The EPA mandates that states consider cybersecurity in their hygienic inspections and routine examinations of public water systems.
According to the EPA, the new guidance will provide water utilities with a comprehensive approach to addressing cybersecurity risks. The guidance covers various topics, including risk management, governance, and incident response.
One of the key recommendations in the guidance is for water utilities to conduct a cybersecurity risk assessment. This will help utilities identify potential threats and vulnerabilities and develop strategies to mitigate them. The EPA also recommends that utilities establish a cybersecurity governance structure to ensure that cybersecurity risks are managed effectively.
The guidance also emphasizes the importance of employee training and awareness. Water utility employees must be trained to recognize and report cybersecurity incidents and to follow established incident response procedures. The EPA recommends that utilities conduct regular training and awareness activities to keep employees up-to-date on the latest cybersecurity threats.
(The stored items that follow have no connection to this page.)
Lemma kept_move_asset id b r c : preserves I (move_asset id b r c).
Proof.
  pose proof kept_record_audit. intros s Hs. unfold move_asset. rewrite run_bind, run_query.
  destruct (_ !! id) as [old|] eqn:E; [|done]. destruct (exists_where _ _) eqn:Hno; [done|].
  rewrite run_bind, run_now. cbv zeta. apply preserves_then; [|intros; preserves_solve].
  rewrite exists_where_false in Hno.
  apply (bs_store_asset id _ old); [done|right|done]. intros sid v Hv Hp. simpl.
  destruct (decide (bs_bubble_id v = b)); [done|]. exfalso. by apply (Hno sid v).
Qed.

(** What [_require_asset_in_bubble] lets through. *)
Lemma run_require_asset id b s :
  (∃ a, _require_asset_in_bubble id b None false s = (Ret a, s) ∧
     bubble_assets (lab_of (cur s)) !! id = Some a ∧ ba_bubble_id a = b) ∨
  ∃ e, _require_asset_in_bubble id b None false s = (Exc e, s).
Proof.
  unfold _require_asset_in_bubble. rewrite run_bind, run_query.
  destruct (_ !! id) as [a|] eqn:E; [|right; eauto]. case_decide as Ha; [|right; eauto]. left. naive_solver.
Qed.

Lemma kept_add_service b k n sc p c r e a : preserves I (add_service b k n sc p c r e a).
Proof.
  pose proof kept_record_audit. intros s Hs. unfold add_service.
  rewrite run_bind. set (check := match p with None => _ | Some _ => _ end).
  assert ((check s).2 = s ∧ ∀ u, (check s).1 = Ret u → provider_ok b p (lab_of (cur s))) as [E Hok].
  { unfold check. destruct p as [id|]; [|split; [done|]; by intros ? _ ? ?].
    rewrite run_bind. destruct (run_require_asset id b s) as [(x & -> & Hx & Hb)|[x ->]]; [|done].
    split; [done|]. intros _ _ i [= <-]. eauto. }
  destruct (check s) as [[u|x] s0]; simpl in *; subst s0; [|done]. specialize (Hok u eq_refl).
  rewrite run_bind, run_now, run_bind, run_new_id. rewrite run_bind.
  destruct (decide _); [rewrite run_bind, run_now, run_ret|rewrite run_ret]; cbv zeta;
    (apply preserves_then; [by apply bs_insert_service|intros; preserves_solve]).
Qed.

Lemma kept_update_service id p : preserves I (update_service id p).
Proof.
  pose proof kept_record_audit. intros s Hs. unfold update_service. rewrite run_bind, run_query.
  destruct (_ !! id) as [old|] eqn:E; [|done].
  rewrite run_bind. set (check := match sp_provider_asset_id p with None => _ | Some _ => _ end).
  assert ((check s).2 = s ∧ ∀ u, (check s).1 = Ret u →
    ∀ q, sp_provider_asset_id p = Some q → provider_ok (bs_bubble_id old) q (lab_of (cur s))) as [Hc Hok].
  { unfold check. destruct (sp_provider_asset_id p) as [[a|]|]; [|split; [done|]..].
    - rewrite run_bind. destruct (run_require_asset a (bs_bubble_id old) s) as [(x & -> & Hx & Hb)|[x ->]]; [|done].
      split; [done|]. intros _ _ q [= <-] i [= <-]. eauto.
    - by intros _ _ q [= <-] ? ?.
    - done. }
  destruct (check s) as [[u|x] s0]; simpl in *; subst s0; [|done]. specialize (Hok u eq_refl). clear check.
  rewrite run_bind.
  assert (∀ ev s0, cur s0 = cur s → holds_in I s0 → holds_in I ((if decide (p = no_service_patch) then mret old
    else now ← now; let v := patched_service p ev now old in
      store_service id v ;;
      record_audit_event (bs_bubble_id v) "service_updated" "system" None EmptyString
        (AuditService id old) (AuditService id v) ;; commit ;; mret v) s0).2) as Hrest.
  { intros ev s0 Hcur Hs0. destruct (decide _); [done|]. rewrite run_bind, run_now. cbv zeta.
    apply preserves_then; [|intros; preserves_solve].
    apply (bs_store_service id _ old); simpl; [by rewrite Hcur|done| |done].
    destruct (sp_provider_asset_id p) as [q|]; [right|by left]. rewrite Hcur. by apply Hok. }
  destruct (sp_readiness_state p); run; by apply Hrest.
Qed.

Lemma kept_evidence b a e : preserves I (update_readiness_from_dc_evidence b a e).
Proof.
  pose proof kept_record_audit. pose proof kept_update_bubble.
  unfold update_readiness_from_dc_evidence, _require_asset_in_bubble. preserves_solve.
Qed.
It is becoming increasingly common for cyberattacks to target critical infrastructure, including drinking water systems. “Water contaminated by cyber-attacks poses a threat to public health,” says Assistant Administrator for the Environmental Protection Agency.
The release of the new guidance comes when the cybersecurity threat landscape is evolving rapidly. The water sector has been identified as a potential target for cyber attacks, as many water systems rely on outdated technology and have limited resources to invest in cybersecurity.
The EPA’s cybersecurity guidance is part of a broader effort to improve the cybersecurity posture of critical infrastructure across the country. Earlier this year, President Joe Biden issued an executive order aimed at strengthening the cybersecurity of federal networks and critical infrastructure.
Water utilities are encouraged to review the EPA’s new guidance and take steps to implement the recommended cybersecurity measures. By doing so, they can better protect their systems and ensure the safe and reliable delivery of clean water to their communities.